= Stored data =
--*--

(** The coordinator's handlers keep the agreement. *)
Lemma coordinator_tokens_ok now e c c' outs js :
  coordinator_ok c → (id_counter c < u64_max)%Z →
  (∀ k, count_by (job_about k) js + settled e k ≤ present (speculative_state c !! k)) →
  (∀ j, j ∈ option_list (event_job e) ++ js → token_ok c j) →
  coordinator_handle true now e c = Ret (Ok tt, c', outs) →
  coordinator_ok c' ∧ (id_counter c' ≤ id_counter c + 1)%Z ∧ ∀ j, j ∈ jobs_in outs ++ js → token_ok c' j.
Proof.
  intros Hok Hlt Hcount Hjs Hrun.
  assert (Hids : event_ids_ok c e).
  { destruct e as [[j|j|k]|m|m|]; try done; by destruct (Hjs j (list_elem_of_here _ _)). }
  split; [by eapply coordinator_handle_ok|].
  assert (Hother : ∀ j, j ∈ js → token_ok c j) by (intros j Hj; apply Hjs, elem_of_app; by right).
  assert (Hnext : u64_wrapping_add (id_counter c) 1 = (id_counter c + 1)%Z).
  { pose proof (ok_counter c Hok). apply u64_wrapping_add_small. unfold u64_max, u64_modulus in *. lia. }
  assert (Hmid : (id_counter c ≤ id_counter c + 1)%Z) by lia.
  destruct e as [[j|j|k]|[sn|st|k a u cf]|[sn|st|k a u cf]|]; co_cases; autorewrite with outs;
    (split; [cbn; rewrite ?Hnext; lia|]);
    intros j' Hj'; cbn in Hj'; rewrite ?elem_of_cons in Hj';
    try (by apply Hother); try (by apply (token_ok_recorded _ _ c), Hother);
    try (destruct Hj' as [->|Hj'];
         [by apply (token_ok_new _ _ c Hok Hlt)|by apply (token_ok_recorded _ _ c), Hother]).
  - by apply (token_ok_delete _ c), Hother.
  - destruct Hj' as [->|Hj']; [by apply (token_ok_job_of _ _ _ _ c)|by apply Hother].
  - specialize (Hcount (job_key j)). cbn in Hcount. rewrite is_key_eq in Hcount.
    pose proof (present_le (speculative_state c !! job_key j)). cbn in Hcount.
    destruct Hj' as [->|Hj'].
    + pose proof (rollback_entry_id c (job_key j) Hok). split; [done|].
      intros st' id'. cbn. rewrite lookup_insert_eq. by intros [= ->].
    + apply (token_ok_insert _ _ c); [|by apply Hother]. apply (no_other_token _ js); [lia|done].
  - destruct Hj' as [->|Hj']; [by apply (token_ok_job_of _ _ _ _ c)|by apply Hother].
Qed.
End coordinator.

(** ** The latest intent *)

(** The outcomes that replace the intent of a key: its wake-up, and the failure of an
    operator's request for it. *)
Definition replaces `{UnicodeTables} `{ProtoEnums} (k : Key) (o : JobOutcome) : bool :=
  match o with
  | Committed _ => false
  | Failed j => is_key k (job_key j) && user_initiated j
  | Wake k' => is_key k (key_from_status (wake_status 0 k'))
  end.

Section latest.
Context `{UnicodeTables} `{ProtoEnums}.
Implicit Types c : AlarmStateCoordinator.

Lemma wake_status_key now k : key_from_status (wake_status now k) = key_from_status (wake_status 0 k).
Proof. done. Qed.
Lemma sys_step_quiet k e s s' outs :
  system_ok s → coordinator_ok (sys_co s) → quiet k s → plain_step k e →
  sys_step e s = Ret (tt, s', outs) → quiet k s'.
Proof.
  intros (Hw & Hz & _) Hok Hq He. destruct e as [now m|now m|now| | | |u i|u i| |e]; cbn [sys_step].
  - by apply (co_quiet k now (CeUser m) s s).
  - by apply (co_quiet k now (CeAutomated m) s s).
  - destruct (q_job_outcome s) as [|o rest] eqn:Ho; [by intros [= <- _]|].
    apply (co_quiet k now (CeOutcome o) s (set_q_job_outcome rest s)); try done; [|rewrite Ho; set_solver].
    intros j Hj. apply (quiet_jobs k s Hq). unfold tokens. rewrite Ho, !elem_of_app. cbn. rewrite Hj. set_solver.
  - destruct (q_job s) as [|j rest] eqn:Hj; [by intros [= <- _]|].
    apply (wf_quiet k (WeNewJob j) s (set_q_job rest s)); try done; [|unfold tokens; rewrite Hj; set_solver].
    intros j' [= <-]. apply (quiet_jobs k s Hq). unfold tokens. rewrite Hj. set_solver.
  - destruct (q_snooze_outcome s) as [|r rest] eqn:Hr; [by intros [= <- _]|].
    apply (wf_quiet k (WeSnoozeOutcome r) s (set_q_snooze_outcome rest s)); try done; [|rewrite Hr; set_solver].
    intros r' [= <-]. pose proof (quiet_expiry k s Hq) as Hx. rewrite Hr in Hx. by apply Forall_cons in Hx as [? _].
  - destruct (q_publish_outcome s) as [|r rest]; [by intros [= <- _]|].
    by apply (wf_quiet k (WePublishOutcome r) s (set_q_publish_outcome rest s)).
  - destruct (q_snooze s) as [|i0 rest] eqn:Hi; [by intros [= <- _]|].
    apply (sz_quiet k u i (SzInput i0) s (set_q_snooze rest s)); try done; [|rewrite Hi; set_solver].
    intros i' [= <-]. pose proof (quiet_snooze k s Hq) as Hx. rewrite Hi in Hx. by apply Forall_cons in Hx as [? _].
  - by apply (sz_quiet k u i SzTimer s s).
  - destruct (q_publish s) as [|p rest]; [by intros [= <- _]|]. by apply (pe_quiet k _ s).
  - destruct e; try (by intros [= <- _]);
      (destruct (engine_ready _ _); [by apply (pe_quiet k _ s)|by intros [= <- _]]).
Qed.

(** An outcome that a step sends is in the queue after it. *)
Lemma sent_outcomes_queued e s s' outs o :
  sys_step e s = Ret (tt, s', outs) → SoWf (WfOutcome o) ∈ outs → o ∈ q_job_outcome s'.
Proof.
  assert (Hnone : Ret (tt, s, []) = Ret (tt, s', outs) → SoWf (WfOutcome o) ∈ outs → o ∈ q_job_outcome s')
    by by intros [= _ <-] ?%not_elem_of_nil.
  assert (Hwf : ∀ m s1, run_wf m s1 = Ret (tt, s', outs) → SoWf (WfOutcome o) ∈ outs → o ∈ q_job_outcome s').
  { intros m s1. unfold run_wf. destruct (m _) as [[[[] w] os]|]; [|done]. intros [= <- <-] Hin.
    cbn. apply elem_of_app. right. by apply elem_of_wf_outcomes. }
  assert (Hco : ∀ m s1, run_co m s1 = Ret (tt, s', outs) → SoWf (WfOutcome o) ∈ outs → o ∈ q_job_outcome s').
  { intros m s1. unfold run_co. destruct (m _) as [[[[r|] w] os]|]; [|done..].
    intros [= _ <-] Hin. by apply list_elem_of_fmap in Hin as (? & ? & _). }
  assert (Hsz : ∀ m s1, run_sz m s1 = Ret (tt, s', outs) → SoWf (WfOutcome o) ∈ outs → o ∈ q_job_outcome s').
  { intros m s1. unfold run_sz. destruct (m _) as [[[r w] os]|]; [|done].
    intros [= _ <-] Hin. by apply list_elem_of_fmap in Hin as (? & ? & _). }
  assert (Hpe : ∀ m s1, run_pe m s1 = Ret (tt, s', outs) → SoWf (WfOutcome o) ∈ outs → o ∈ q_job_outcome s').
  { intros m s1. unfold run_pe. destruct (m _) as [[[r w] os]|]; [|done].
    intros [= _ <-] Hin. by apply list_elem_of_fmap in Hin as (? & ? & _). }
  destruct e; cbn [sys_step]; repeat case_match; eauto.
Qed.

(** The intent of an alarm that no operator commands is never replaced. *)
Lemma sys_run_quiet k es s s' outs :
  system_ok s → intents_ok s → (id_counter (sys_co s) + Z.of_nat (length es) ≤ u64_max)%Z →
  quiet k s → Forall (plain_step k) es → sys_run es s = Ret (tt, s', outs) →
  undisturbed k s outs.
Proof.
  revert s outs. induction es as [|e es IH]; intros s outs Hsys Hok Hlen Hq Hes Hrun.
  { cbn in Hrun. injection Hrun as _ <-.
    split; [intros o; by apply quiet_undisturbed|by intros o ?%not_elem_of_nil]. }
  apply Forall_cons in Hes as [He Hes]. cbn in Hrun, Hlen.
  destruct (sys_step_ok e s Hsys) as (s1 & o1 & Hstep & Hsys1). rewrite Hstep in Hrun.
  destruct (sys_run es s1) as [[[[] s2] o2]|] eqn:Hrest; [|done]. injection Hrun as <- <-.
  destruct (sys_step_intents e s s1 o1 Hsys Hok) as [Hok1 Hc]; [lia|done|].
  pose proof (sys_step_quiet k e s s1 o1 Hsys (proj1 Hok) Hq He Hstep) as Hq1.
  destruct (IH s1 o2 Hsys1 Hok1) as [_ Ho]; [lia|done..|].
  split; [intros o; by apply quiet_undisturbed|]. intros o [Hin|Hin]%elem_of_app; [|by apply Ho].
  apply (quiet_undisturbed k s1 o Hq1). by apply (sent_outcomes_queued e s s1 o1).
Qed.
End service.
(** What the outside answers during start-up: the proxy at its address, the snapshot of a
    topic, which of the two fails first, and the order in which a map is iterated. *)
Record World := mkWorld {
  acnet_proxy : string → result (result (list Status) string) string;
  kafka_snapshot : string → string → result (list SnapshotRecord) string;
  acnet_first : bool;
  map_order : gmap Key Status → list (Key * Status);
}.

Section main.
Context `{UnicodeTables} `{ProtoEnums} `{StatusJson} `{EnvVar} {M : Type} `{!RingMap M}.
Context {DQ DK : Type} `{Countable DK} `{!DelayQueue DQ DK}.
Implicit Types env : Env.

(** What [main] loads before anything is started. *)
Definition main_hydration env (w : World) : result (gmap Key Status) HydrationError :=
  load_startup_hydration
    (load_acnet_hydration (acnet_proxy w (get_aeolus_proxy_host env)))
    (load_epics_hydration (kafka_snapshot w (get_kafka_host env) (get_kafka_topic env)))
    (acnet_first w) (map_order w).

(** [main] up to its [ctrl_c]: the error it returns, or what is running. *)
Definition main env (w : World) : outcome (result (Started M DQ DK) HydrationError) :=
  match main_hydration env w with
  | Err e => Ret (Err e)
  | Ok hydrated_statuses =>
      let queue_config := get_queue_sizes env in
      match service_start queue_config hydrated_statuses with
      | Panic msg => Panic msg
      | Ret v =>
          Ret (Ok {| service := v;
                     publisher := (get_kafka_host env, get_kafka_topic env);
                     grpc_service := {| user_channel := sv_user v; next_oneshot := 0 |};
                     metrics := metrics_new queue_config;
                     metrics_log_interval := get_metrics_log_interval env |})
      end
  end.

(** [log_metrics_periodically], up to some tick: [ticks] are the metrics at the times the
    interval fires, and the result is the snapshots that are logged.  [time::interval]
    panics on an interval of zero, which stops this task only. *)
Fixpoint log_ticks (ticks : list MetricsInner) : list MetricsSnapshot :=
  match ticks with
  | [] => []
  | metrics :: ticks' => metrics_snapshot metrics :: log_ticks ticks'
  end.

Definition log_metrics_periodically (ticks : list MetricsInner) (interval : Z) :
    outcome (list MetricsSnapshot) :=
  if (interval =? 0)%Z then Panic "`period` must be non-zero." else Ret (log_ticks ticks).
End main.

(** ** What start-up does *)

(** The five capacities. *)
Definition capacities (queue_config : QueueCapacityConfig) : list Z :=
  [cfg_automated queue_config; cfg_user queue_config; cfg_job queue_config;
   cfg_publish queue_config; cfg_snooze queue_config].

Definition unusable (cap : Z) : Prop := (cap = 0 ∨ MAX_PERMITS < cap)%Z.

Section startup.
Context `{UnicodeTables} `{ProtoEnums} `{StatusJson} `{EnvVarLaws} {M : Type} `{!RingMap M}.
Context {DQ DK : Type} `{Countable DK} `{!DelayQueue DQ DK}.
Implicit Types env : Env.
Implicit Types st : Started M DQ DK.

Lemma mpsc_channel_usable cap :
  (0 ≤ cap)%Z → (unusable cap ∧ ∃ msg, mpsc_channel cap = Panic msg) ∨
                (¬ unusable cap ∧ mpsc_channel cap = Ret (Z.to_nat cap)).
Proof.
  intros Hpos. unfold unusable, mpsc_channel. destruct (Z.eqb_spec cap 0); [left; eauto|].
  destruct (Z.leb_spec cap MAX_PERMITS); [right|left; eauto]. split; [lia|done].
Qed.
(** What the theorems about a restart rest on. *)
Lemma restored_bypass hydrated s topic old records k :
  hydrated_ok hydrated →
  (∀ k, key_source k = Source.Epics → hydrated !! k = reduce_snapshot old !! k) →
  sys_history hydrated s topic → Forall2 published topic records →
  speculative_state (sys_co s) !! k = None →
  reduce_snapshot (old ++ records) !! k =
  match fst <$> confirmed_state (sys_co s) !! k with
  | Some st =>
      if decide (nameable k ∧ key_source k = Source.Epics ∧ state st = State.Bypassed)
      then Some st else None
  | None => None
  end.
Proof.
  intros Hh Hold Hhist Hpub Hk.
  destruct (sys_history_ok _ _ _ Hh Hhist) as [_ Hok].
  pose proof (to_settled _ _ _ Hok k Hk) as Hset. unfold settled_as, last_for in Hset.
  rewrite reduce_snapshot_app, (effects_published topic) by (done || apply (to_topic _ _ _ Hok)).
  destruct (decide (nameable k ∧ key_source k = Source.Epics)) as [[Hn He]|Hne].
  - rewrite fmap_last. destruct (last (filter _ topic)) as [[k' st]|]; cbn in *.
    + destruct Hset as [id ->]. cbn. unfold kept.
      destruct (decide (state st = State.Bypassed));
        [by rewrite decide_True|by rewrite decide_False by tauto].
    + rewrite Hset, Hold by done. destruct (reduce_snapshot old !! k) as [st|] eqn:E; [|done].
      apply reduce_snapshot_key in E. by rewrite decide_True.
  - cbn. destruct (reduce_snapshot old !! k) as [st|] eqn:E; [apply reduce_snapshot_key in E; tauto|].
    destruct (fst <$> _) as [st|]; [|done]. by rewrite decide_False by tauto.
Qed.

(** A restart restores the bypasses: when a key is settled and the service starts
    again from the topic it started with followed by what was stored since, the
    hydrated status of the key is its confirmed one if that is the bypass of an EPICS
    alarm, and there is none otherwise. *)
Theorem restart_restores_bypasses hydrated s topic old records k :
  hydrated_ok hydrated →
  (∀ k, key_source k = Source.Epics → hydrated !! k = reduce_snapshot old !! k) →
  sys_history hydrated s topic → Forall2 published topic records →
  speculative_state (sys_co s) !! k = None →
  reduce_snapshot (old ++ records) !! k =
  match fst <$> confirmed_state (sys_co s) !! k with
  | Some st =>
      if decide (nameable k ∧ key_source k = Source.Epics ∧ state st = State.Bypassed)
      then Some st else None
  | None => None
  end.
Proof. exact (restored_bypass hydrated s topic old records k). Qed.

(** *** Histories of runs *)

(** What a run stores, when the broker keeps only what it reports as delivered. *)
Fixpoint topic_of (es : list SysEvent) s : Topic :=
  match es with
  | [] => []
  | e :: es' =>
      stored false e s ++
      match sys_step e s with Ret (_, s', _) => topic_of es' s' | Panic _ => [] end
  end.

Lemma sys_history_run hydrated es s topic s' outs :
  sys_history hydrated s topic → Forall sys_event_ok es → sys_run es s = Ret (tt, s', outs) →
  sys_history hydrated s' (topic ++ topic_of es s).
Proof.
  revert s topic outs. induction es as [|e es IH]; intros s topic outs Hh Hes Hrun; cbn in Hrun |- *.
  { simplify_eq. by rewrite app_nil_r. }
  apply Forall_cons in Hes as [He Hes].
  destruct (sys_step e s) as [[[[] s1] o1]|] eqn:Hstep; [|done].
  destruct (sys_run es s1) as [[[[] s2] o2]|] eqn:Hrest; [|done]. simplify_eq.
  rewrite app_assoc. eapply IH; [|done..]. by eapply history_step.
Qed.

(** The records of a topic. *)
Definition topic_records (t : Topic) : list SnapshotRecord :=
  (λ p, (Some (key_display p.1), default "" (json_to_string p.2))) <$> t.

Lemma topic_records_published t : Forall2 published t (topic_records t).
Proof.
  induction t as [|[k st] t IH]; [constructor|]. constructor; [|exact IH].
  destruct (json_to_string_total st) as [body Hb]. split; [|by eexists]. cbn.
  unfold alarm_to_message. eff_unfold. by rewrite Hb.
Qed.
End history.

(** ** Witnesses *)

#[local] Existing Instance ascii_only_tables.
#[local] Existing Instance ascii_only_laws.
#[local] Existing Instance sample_enums.
#[local] Existing Instance sample_laws.
#[local] Existing Instance sample_json.
#[local] Existing Instance sample_json_laws.

(** An operator bypasses an alarm. *)
Definition bypass_run : list SysEvent :=
  SyUser 1 (UserUpdate (sy_key Source.Epics) (Bypass None) "ops" 77) :: deliver false.

Definition bypass_start : SampleSystem := system_new ∅.

Lemma bypass_history :
  sys_history ∅ (state_after bypass_run bypass_start) (topic_of bypass_run bypass_start).
Proof.
  rewrite <- (app_nil_l (topic_of _ _)). eapply sys_history_run.
  - apply history_new.
  - repeat (apply Forall_cons; split); [vm_compute; reflexivity|exact I..|apply Forall_nil_2].
  - vm_compute. reflexivity.
Qed.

--*--

= ASSIGNED TASK =
Reproduce each line of the data containing the word "eapply".

= WRITTEN RESPONSE =
  split; [by eapply coordinator_handle_ok|].
  rewrite app_assoc. eapply IH; [|done..]. by eapply history_step.
  rewrite <- (app_nil_l (topic_of _ _)). eapply sys_history_run.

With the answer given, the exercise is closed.